• Required work
The answer must be every line of the data that holds the word "sources".

Saved data entries
- - - - -

(** Modelled from the spec: [addAll(...sources)]; a source may be
    [undefined] and is then skipped. *)
Definition addAll (transformers : PropertyTransformers)
    (sources : list (option Source)) (mp : MergedProperties) : MergedProperties :=
  foldl (λ mp src, from_option (λ s, addSource transformers s mp) mp src) mp sources.

(** The first value of the list that does not resolve to [undefined]. *)
Fixpoint firstDefined (σ : SignalStore) (vs : list PropValue) : JsValue :=
  match vs with
  | [] => JsUndefined
  | v :: rest =>
      match resolve σ v with
      | JsUndefined => firstDefined σ rest
      | x => x
      end
  end.

(** Modelled from the spec: reading a key. *)
Definition read (σ : SignalStore) (mp : MergedProperties) (key : string) : JsValue :=
  firstDefined σ (stack mp key).

(** [computed(() => { const merged = new MergedProperties(transformers);
      merged.addAll(defaultProperties, properties); return merged })] of
    [createRoot]. *)
Definition mergedProperties (transformers : PropertyTransformers)
    (defaultProperties : option Source) (properties : Source) : MergedProperties :=
  addAll transformers [defaultProperties; Some properties] newMerged.

(** The spec's side of the comparison: what one source says about a key (the
    last binding counts, as in an object literal), and "the source defines
    the key". *)
Definition bindings (key : string) (src : Source) : list Reactive :=
  (filter (λ kv, kv.1 = key) src).*2.

Definition sourceValue (σ : SignalStore) (src : option Source) (key : string) : JsValue :=
  firstDefined σ (Given <$> reverse (bindings key (default [] src))).

Definition defines (σ : SignalStore) (key : string) (src : option Source) : Prop :=
  sourceValue σ src key ≠ JsUndefined.

(** The spec's reading of precedence: scan the sources, a later one that
    defines the key replaces what an earlier one said. *)
Definition winner (σ : SignalStore) (key : string)
    (sources : list (option Source)) (start : JsValue) : JsValue :=
  foldl (λ acc src, match sourceValue σ src key with
                    | JsUndefined => acc
                    | x => x
                    end) start sources.
Definition get_castles (self : GameState) (moves : list Move) : option (list Move) :=
  let row := if white_move self then 7 else 0 in
  if negb (log_starts_at self (row, 4)) then
    moves ← castle self moves row 7 5 6 [5; 6] "O-O";
    castle self moves row 0 3 2 [1; 2; 3] "O-O-O"
  else Some moves.

(** The body of the double loop of [get_possible_moves] for one square. *)
Definition scan_square (self : GameState) (moves : list Move) (row_no col_no : Z)
    (player_piece : string) : option (list Move) :=
  if Py.startswith player_piece (turn_colour self) then
    piece ← Py.index1 player_piece;
    if String.eqb piece "P" then
      moves ← get_pawn_moves self moves row_no col_no;
      get_en_passant self moves row_no col_no
    else if String.eqb piece "K" then
      moves ← get_king_moves self moves row_no col_no;
      get_castles self moves
    else if String.eqb piece "Q" then get_queen_moves self moves row_no col_no
    else if String.eqb piece "R" then get_rook_moves self moves row_no col_no
    else if String.eqb piece "N" then get_knight_moves self moves row_no col_no
    else if String.eqb piece "B" then get_bishop_moves self moves row_no col_no
    else Some moves
  else Some moves.

Fixpoint scan_row (self : GameState) (moves : list Move) (row_no col_no : Z)
    (row : list string) : option (list Move) :=
  match row with
  | [] => Some moves
  | player_piece :: rest =>
      moves ← scan_square self moves row_no col_no player_piece;
      scan_row self moves row_no (col_no + 1) rest
  end.

Fixpoint scan_rows (self : GameState) (moves : list Move) (row_no : Z)
    (rows : list (list string)) : option (list Move) :=
  match rows with
  | [] => Some moves
  | row :: rest =>
      moves ← scan_row self moves row_no 0 row;
      scan_rows self moves (row_no + 1) rest
  end.

Definition get_possible_moves (self : GameState) : option (list Move) :=
  scan_rows self [] 0 (board self).

(** ** Check detection and the legality filter *)

(** [square_attacked]: the flag is flipped, the opponent's moves are
    generated, and the flag is flipped back. *)
Definition square_attacked (self : GameState) (row col : Z) : option (GameState * bool) :=
  let self := toggle_turn self in
  possible_moves ← get_possible_moves self;
  let self := toggle_turn self in
  Some (self, existsb (fun move => (endRow move =? row) && (endCol move =? col))
                possible_moves).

- - - - -

• Result of the exercise
(** Modelled from the spec: [addAll(...sources)]; a source may be
    (sources : list (option Source)) (mp : MergedProperties) : MergedProperties :=
  foldl (λ mp src, from_option (λ s, addSource transformers s mp) mp src) mp sources.
(** The spec's reading of precedence: scan the sources, a later one that
    (sources : list (option Source)) (start : JsValue) : JsValue :=
                    end) start sources.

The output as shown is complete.